Among the lines below, return each one that contains the word "walk".
BEGIN Records to process
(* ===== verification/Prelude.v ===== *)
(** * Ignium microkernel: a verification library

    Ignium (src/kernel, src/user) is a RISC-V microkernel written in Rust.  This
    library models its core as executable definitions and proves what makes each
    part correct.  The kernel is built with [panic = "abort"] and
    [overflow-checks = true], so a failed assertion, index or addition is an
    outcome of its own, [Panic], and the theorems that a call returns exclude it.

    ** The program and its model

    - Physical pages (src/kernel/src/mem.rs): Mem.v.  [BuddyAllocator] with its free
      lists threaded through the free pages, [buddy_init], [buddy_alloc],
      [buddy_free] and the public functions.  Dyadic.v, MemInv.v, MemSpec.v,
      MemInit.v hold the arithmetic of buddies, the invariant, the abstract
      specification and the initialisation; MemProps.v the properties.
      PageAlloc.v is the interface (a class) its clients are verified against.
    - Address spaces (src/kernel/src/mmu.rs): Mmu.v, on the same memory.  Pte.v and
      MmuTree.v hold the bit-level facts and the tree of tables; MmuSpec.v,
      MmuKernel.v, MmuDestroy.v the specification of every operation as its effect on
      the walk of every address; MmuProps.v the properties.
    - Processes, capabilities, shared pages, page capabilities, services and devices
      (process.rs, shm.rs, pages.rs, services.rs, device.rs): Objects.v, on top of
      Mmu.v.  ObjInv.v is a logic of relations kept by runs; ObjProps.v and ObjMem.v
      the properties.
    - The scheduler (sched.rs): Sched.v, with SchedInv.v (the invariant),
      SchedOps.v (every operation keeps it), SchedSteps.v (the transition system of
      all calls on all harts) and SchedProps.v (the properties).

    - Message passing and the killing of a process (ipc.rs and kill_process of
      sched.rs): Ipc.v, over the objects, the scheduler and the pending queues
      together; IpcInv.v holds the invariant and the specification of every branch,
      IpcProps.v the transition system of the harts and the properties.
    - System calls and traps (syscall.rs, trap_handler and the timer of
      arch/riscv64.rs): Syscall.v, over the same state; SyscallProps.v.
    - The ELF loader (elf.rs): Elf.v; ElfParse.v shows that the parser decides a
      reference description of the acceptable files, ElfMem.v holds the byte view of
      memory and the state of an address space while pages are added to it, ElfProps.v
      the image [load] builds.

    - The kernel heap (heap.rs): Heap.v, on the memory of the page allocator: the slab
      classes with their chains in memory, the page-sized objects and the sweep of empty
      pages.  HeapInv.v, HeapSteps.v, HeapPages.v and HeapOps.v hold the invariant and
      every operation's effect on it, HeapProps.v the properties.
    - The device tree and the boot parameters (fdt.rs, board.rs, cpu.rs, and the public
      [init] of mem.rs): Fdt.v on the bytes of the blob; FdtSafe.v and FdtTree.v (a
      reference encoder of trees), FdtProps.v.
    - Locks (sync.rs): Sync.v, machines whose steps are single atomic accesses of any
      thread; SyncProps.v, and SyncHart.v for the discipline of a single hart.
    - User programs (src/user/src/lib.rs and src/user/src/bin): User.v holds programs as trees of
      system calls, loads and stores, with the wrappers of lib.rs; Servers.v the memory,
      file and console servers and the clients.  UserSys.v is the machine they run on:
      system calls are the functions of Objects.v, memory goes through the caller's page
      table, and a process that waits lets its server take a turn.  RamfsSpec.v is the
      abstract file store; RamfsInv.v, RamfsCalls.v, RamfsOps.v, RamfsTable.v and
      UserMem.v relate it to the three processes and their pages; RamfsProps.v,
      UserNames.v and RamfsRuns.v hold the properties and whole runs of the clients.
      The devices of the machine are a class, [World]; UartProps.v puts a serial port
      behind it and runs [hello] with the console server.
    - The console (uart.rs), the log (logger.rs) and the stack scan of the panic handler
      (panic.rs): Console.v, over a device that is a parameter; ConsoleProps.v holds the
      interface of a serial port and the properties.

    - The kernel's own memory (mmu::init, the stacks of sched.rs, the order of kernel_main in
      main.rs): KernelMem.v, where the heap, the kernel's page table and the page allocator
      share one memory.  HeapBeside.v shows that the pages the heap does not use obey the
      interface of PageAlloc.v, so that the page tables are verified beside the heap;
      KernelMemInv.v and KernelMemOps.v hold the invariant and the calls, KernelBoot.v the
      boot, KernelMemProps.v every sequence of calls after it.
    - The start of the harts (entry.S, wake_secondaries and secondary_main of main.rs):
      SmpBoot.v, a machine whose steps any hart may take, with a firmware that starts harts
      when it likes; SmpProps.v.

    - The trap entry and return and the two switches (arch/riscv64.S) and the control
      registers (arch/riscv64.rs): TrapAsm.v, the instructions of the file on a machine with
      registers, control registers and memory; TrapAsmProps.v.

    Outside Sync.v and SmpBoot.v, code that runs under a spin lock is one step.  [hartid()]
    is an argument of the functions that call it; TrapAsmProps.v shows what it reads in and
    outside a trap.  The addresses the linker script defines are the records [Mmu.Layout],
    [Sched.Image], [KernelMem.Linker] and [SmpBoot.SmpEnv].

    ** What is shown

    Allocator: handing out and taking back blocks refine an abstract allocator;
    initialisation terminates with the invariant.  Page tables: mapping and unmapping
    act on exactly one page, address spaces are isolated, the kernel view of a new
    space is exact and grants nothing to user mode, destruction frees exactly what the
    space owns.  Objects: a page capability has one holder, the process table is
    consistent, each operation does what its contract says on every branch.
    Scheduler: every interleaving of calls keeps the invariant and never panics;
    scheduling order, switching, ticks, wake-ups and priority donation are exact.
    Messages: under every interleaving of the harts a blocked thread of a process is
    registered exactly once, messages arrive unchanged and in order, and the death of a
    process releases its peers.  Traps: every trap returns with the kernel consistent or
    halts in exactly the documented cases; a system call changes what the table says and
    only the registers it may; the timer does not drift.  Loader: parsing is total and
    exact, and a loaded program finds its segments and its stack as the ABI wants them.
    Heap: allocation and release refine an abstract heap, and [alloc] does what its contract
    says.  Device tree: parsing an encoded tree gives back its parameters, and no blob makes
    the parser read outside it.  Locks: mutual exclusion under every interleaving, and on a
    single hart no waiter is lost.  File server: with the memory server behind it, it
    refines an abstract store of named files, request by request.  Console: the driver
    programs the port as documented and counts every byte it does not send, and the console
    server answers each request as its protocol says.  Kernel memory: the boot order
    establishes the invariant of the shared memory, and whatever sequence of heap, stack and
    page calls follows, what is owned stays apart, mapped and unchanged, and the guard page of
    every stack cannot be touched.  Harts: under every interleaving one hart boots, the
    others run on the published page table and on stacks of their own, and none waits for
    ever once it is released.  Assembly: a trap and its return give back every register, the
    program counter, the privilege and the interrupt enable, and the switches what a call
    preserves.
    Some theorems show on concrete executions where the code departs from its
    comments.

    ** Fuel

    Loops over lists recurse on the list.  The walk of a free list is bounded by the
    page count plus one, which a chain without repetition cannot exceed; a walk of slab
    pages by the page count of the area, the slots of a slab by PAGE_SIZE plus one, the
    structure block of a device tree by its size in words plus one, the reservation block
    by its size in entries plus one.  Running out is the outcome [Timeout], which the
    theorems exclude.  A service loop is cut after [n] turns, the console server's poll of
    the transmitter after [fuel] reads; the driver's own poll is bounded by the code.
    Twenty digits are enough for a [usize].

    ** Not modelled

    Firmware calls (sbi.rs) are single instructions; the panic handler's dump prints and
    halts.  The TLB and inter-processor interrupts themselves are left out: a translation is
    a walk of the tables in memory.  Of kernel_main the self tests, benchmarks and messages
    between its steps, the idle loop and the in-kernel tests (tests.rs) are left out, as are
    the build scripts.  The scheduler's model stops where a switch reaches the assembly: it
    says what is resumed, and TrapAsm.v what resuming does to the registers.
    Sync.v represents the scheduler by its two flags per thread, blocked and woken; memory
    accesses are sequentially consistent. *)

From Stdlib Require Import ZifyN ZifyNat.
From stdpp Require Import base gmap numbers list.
END Records to process
BEGIN Records to process
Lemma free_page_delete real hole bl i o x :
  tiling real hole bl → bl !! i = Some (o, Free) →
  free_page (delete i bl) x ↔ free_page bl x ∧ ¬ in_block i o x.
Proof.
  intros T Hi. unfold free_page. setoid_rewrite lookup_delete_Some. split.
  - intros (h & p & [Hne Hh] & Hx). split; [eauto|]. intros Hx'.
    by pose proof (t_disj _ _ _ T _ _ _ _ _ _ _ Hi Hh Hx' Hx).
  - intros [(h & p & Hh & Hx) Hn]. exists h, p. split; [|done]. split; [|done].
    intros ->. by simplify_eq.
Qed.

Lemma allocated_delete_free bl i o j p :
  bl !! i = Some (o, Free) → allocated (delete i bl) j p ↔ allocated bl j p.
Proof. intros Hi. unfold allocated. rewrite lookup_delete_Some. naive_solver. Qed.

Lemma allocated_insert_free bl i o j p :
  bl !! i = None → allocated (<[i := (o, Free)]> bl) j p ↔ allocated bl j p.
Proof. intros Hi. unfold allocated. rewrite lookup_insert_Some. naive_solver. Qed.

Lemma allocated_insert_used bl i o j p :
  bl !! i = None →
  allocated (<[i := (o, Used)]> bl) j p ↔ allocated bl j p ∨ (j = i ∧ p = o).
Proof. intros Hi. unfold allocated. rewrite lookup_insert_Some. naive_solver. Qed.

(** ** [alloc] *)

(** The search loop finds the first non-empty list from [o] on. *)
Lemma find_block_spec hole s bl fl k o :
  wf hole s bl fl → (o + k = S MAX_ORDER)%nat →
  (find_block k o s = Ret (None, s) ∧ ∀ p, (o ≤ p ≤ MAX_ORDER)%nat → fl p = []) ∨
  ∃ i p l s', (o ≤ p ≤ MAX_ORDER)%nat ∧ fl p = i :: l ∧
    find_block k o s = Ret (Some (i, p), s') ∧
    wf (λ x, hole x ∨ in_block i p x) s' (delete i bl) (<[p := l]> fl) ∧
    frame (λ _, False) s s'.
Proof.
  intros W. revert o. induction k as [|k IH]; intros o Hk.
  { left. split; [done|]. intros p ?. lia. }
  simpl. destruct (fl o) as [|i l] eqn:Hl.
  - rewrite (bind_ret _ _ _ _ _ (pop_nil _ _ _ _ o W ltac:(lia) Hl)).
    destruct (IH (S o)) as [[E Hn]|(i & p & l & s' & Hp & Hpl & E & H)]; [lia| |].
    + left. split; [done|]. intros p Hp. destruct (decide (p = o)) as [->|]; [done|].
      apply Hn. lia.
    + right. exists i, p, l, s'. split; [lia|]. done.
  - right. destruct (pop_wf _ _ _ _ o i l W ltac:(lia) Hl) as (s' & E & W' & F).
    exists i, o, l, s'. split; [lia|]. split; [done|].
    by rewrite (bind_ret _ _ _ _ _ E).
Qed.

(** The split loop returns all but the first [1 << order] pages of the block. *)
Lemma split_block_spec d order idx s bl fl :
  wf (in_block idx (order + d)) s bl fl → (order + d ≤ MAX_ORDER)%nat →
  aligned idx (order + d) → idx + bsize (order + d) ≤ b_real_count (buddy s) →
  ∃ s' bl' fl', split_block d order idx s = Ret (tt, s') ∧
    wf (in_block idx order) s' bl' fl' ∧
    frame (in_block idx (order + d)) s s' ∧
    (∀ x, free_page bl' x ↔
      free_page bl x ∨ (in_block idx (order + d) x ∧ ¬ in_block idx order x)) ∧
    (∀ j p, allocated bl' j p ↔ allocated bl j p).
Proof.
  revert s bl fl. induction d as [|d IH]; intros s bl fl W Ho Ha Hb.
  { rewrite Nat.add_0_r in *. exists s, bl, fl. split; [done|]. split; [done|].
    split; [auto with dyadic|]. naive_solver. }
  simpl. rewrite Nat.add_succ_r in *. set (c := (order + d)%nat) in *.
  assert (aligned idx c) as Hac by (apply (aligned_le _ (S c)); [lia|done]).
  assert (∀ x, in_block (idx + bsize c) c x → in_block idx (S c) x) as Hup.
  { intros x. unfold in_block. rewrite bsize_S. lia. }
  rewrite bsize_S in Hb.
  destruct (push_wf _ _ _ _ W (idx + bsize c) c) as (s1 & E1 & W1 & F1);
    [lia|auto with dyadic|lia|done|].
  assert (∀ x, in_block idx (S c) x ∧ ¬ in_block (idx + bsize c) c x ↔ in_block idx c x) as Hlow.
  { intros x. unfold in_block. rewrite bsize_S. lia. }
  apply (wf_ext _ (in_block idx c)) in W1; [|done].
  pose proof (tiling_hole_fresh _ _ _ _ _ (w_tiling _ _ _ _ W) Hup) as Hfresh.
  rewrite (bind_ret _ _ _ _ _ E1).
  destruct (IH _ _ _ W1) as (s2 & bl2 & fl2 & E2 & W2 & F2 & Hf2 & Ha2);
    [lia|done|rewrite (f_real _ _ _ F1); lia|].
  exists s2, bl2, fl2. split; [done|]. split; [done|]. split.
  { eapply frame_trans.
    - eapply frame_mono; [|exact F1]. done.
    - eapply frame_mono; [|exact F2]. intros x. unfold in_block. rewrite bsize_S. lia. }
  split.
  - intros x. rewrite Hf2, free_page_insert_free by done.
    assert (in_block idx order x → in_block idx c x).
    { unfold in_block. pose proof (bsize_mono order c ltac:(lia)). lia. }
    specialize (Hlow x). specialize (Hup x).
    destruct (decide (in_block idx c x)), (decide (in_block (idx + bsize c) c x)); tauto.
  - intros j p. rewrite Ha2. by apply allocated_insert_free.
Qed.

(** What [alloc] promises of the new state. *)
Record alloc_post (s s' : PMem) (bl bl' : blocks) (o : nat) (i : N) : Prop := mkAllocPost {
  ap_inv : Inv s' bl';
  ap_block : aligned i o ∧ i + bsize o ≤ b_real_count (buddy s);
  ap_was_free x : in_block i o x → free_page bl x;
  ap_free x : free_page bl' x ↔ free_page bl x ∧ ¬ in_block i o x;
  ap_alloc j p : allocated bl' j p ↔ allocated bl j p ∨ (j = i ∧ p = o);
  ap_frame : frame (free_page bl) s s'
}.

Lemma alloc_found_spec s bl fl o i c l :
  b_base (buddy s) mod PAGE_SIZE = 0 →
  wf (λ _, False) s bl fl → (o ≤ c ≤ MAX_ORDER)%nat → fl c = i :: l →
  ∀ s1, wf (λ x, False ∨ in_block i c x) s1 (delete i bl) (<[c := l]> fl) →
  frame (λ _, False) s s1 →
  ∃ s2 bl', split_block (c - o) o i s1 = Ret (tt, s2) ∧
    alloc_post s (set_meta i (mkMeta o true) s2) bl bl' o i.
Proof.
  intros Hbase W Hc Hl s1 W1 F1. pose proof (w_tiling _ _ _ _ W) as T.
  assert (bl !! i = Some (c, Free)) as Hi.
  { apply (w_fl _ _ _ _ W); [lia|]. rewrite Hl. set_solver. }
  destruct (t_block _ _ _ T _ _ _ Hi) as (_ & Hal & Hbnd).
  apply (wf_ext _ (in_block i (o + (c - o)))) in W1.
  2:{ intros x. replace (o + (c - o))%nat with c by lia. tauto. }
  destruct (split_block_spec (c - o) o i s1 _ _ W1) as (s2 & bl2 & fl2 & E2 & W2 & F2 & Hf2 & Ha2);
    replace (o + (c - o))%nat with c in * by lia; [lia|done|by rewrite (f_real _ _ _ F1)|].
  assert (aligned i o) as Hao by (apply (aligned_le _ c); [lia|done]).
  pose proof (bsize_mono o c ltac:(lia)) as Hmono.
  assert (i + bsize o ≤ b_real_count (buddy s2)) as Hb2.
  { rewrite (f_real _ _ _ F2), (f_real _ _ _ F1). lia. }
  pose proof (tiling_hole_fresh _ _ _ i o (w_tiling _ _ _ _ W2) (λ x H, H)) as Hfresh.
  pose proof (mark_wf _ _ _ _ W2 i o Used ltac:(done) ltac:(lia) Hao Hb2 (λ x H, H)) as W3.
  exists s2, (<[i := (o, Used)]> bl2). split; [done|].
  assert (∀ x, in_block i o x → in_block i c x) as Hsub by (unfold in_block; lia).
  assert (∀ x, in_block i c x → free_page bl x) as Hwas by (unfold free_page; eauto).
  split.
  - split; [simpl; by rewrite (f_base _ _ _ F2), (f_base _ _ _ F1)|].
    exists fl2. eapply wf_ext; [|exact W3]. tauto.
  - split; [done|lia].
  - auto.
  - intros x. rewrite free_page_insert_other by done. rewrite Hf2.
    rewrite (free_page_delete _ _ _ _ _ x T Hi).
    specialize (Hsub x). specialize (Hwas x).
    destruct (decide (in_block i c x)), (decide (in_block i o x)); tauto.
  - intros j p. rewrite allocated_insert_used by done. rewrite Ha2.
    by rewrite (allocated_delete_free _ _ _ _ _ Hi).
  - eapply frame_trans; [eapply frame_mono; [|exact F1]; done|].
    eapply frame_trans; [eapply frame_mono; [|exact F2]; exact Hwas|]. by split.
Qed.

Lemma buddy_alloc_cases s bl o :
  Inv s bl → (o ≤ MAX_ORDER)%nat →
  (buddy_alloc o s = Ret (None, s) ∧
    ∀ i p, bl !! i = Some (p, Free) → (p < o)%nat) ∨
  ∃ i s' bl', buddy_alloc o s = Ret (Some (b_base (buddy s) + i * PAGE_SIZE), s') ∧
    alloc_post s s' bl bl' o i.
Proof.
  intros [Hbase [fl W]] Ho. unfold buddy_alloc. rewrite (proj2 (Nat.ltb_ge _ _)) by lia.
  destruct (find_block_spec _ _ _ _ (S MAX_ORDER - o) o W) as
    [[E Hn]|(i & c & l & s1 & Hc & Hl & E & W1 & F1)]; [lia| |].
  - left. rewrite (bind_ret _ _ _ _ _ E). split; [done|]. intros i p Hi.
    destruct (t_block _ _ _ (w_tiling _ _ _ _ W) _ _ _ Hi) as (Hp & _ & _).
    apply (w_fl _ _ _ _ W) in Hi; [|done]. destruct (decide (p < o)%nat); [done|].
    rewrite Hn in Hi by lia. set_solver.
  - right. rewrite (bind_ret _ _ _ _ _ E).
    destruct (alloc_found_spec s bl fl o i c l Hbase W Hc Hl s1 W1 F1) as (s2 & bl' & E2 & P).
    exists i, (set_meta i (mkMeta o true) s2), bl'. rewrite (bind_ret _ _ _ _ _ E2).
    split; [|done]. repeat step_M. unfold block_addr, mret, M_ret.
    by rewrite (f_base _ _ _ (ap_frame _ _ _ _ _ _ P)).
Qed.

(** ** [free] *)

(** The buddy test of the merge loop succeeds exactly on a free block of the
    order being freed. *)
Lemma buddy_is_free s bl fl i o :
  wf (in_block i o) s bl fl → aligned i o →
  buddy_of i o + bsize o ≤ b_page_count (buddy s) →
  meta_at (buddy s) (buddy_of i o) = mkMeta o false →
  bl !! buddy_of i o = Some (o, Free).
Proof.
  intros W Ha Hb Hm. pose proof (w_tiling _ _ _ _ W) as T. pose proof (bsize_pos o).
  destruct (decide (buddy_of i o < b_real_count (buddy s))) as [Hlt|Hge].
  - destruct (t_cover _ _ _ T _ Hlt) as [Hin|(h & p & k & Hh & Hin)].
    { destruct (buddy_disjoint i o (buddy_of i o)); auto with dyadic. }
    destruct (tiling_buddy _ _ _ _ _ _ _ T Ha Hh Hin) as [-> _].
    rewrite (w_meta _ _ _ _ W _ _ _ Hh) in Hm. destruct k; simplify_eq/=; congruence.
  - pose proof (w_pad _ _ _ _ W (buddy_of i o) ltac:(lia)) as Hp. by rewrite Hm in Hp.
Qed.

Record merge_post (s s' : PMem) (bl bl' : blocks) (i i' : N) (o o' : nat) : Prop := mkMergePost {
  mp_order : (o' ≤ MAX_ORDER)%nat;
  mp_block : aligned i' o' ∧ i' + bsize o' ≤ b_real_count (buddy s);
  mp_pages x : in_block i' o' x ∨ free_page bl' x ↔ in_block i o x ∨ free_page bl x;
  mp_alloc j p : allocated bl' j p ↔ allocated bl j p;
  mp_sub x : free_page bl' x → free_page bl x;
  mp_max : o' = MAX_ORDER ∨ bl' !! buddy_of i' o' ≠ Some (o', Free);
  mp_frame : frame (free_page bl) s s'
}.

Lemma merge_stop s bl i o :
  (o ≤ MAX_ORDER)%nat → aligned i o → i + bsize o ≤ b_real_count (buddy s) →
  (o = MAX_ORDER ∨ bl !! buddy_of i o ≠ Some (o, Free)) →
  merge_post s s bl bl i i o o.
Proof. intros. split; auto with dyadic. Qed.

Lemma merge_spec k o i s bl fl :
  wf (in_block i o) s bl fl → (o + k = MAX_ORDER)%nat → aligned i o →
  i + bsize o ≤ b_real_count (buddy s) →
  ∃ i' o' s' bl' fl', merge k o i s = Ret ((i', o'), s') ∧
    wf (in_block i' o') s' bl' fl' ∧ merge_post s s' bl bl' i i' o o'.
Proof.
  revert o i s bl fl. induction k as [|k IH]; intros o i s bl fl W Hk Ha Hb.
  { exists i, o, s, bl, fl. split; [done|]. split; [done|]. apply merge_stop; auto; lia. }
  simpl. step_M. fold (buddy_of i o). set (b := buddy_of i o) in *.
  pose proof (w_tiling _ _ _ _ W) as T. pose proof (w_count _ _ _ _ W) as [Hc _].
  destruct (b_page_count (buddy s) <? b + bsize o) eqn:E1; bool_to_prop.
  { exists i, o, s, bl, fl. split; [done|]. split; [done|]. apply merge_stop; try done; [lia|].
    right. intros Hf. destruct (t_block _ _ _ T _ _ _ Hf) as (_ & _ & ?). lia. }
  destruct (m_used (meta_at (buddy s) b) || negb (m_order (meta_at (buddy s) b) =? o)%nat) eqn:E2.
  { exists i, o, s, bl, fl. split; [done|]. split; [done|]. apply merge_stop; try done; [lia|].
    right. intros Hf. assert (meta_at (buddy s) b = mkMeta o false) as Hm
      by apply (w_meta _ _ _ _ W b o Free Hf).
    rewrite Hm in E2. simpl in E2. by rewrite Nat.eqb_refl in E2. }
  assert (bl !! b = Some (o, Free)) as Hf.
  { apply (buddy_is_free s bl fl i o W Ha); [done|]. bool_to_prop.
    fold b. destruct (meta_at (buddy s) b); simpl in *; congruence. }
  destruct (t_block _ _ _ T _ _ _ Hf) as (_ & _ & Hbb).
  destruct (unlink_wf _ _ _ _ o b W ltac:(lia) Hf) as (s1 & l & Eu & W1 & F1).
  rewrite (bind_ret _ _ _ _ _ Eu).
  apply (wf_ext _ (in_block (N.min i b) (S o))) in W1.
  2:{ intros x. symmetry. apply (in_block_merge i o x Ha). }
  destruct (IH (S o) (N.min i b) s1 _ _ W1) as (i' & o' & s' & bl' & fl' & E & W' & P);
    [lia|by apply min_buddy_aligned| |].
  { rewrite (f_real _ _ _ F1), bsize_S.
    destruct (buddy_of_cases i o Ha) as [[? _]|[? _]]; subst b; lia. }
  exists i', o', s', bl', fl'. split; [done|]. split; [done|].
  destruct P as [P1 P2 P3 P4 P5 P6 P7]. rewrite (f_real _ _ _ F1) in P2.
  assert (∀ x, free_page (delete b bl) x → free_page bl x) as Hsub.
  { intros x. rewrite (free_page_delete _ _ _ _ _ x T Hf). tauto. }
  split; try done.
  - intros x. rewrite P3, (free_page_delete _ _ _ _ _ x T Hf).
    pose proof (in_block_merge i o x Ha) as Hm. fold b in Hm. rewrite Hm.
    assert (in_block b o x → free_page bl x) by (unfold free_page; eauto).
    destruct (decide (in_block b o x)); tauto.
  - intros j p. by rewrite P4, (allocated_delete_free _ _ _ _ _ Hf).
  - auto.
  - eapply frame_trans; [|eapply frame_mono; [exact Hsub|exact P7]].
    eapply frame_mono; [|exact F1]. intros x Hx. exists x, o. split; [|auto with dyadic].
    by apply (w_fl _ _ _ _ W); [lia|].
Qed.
END Records to process
= Task solution =
      the walk of every address; MmuProps.v the properties.
    Loops over lists recurse on the list.  The walk of a free list is bounded by the
    page count plus one, which a chain without repetition cannot exceed; a walk of slab
    a walk of the tables in memory.  Of kernel_main the self tests, benchmarks and messages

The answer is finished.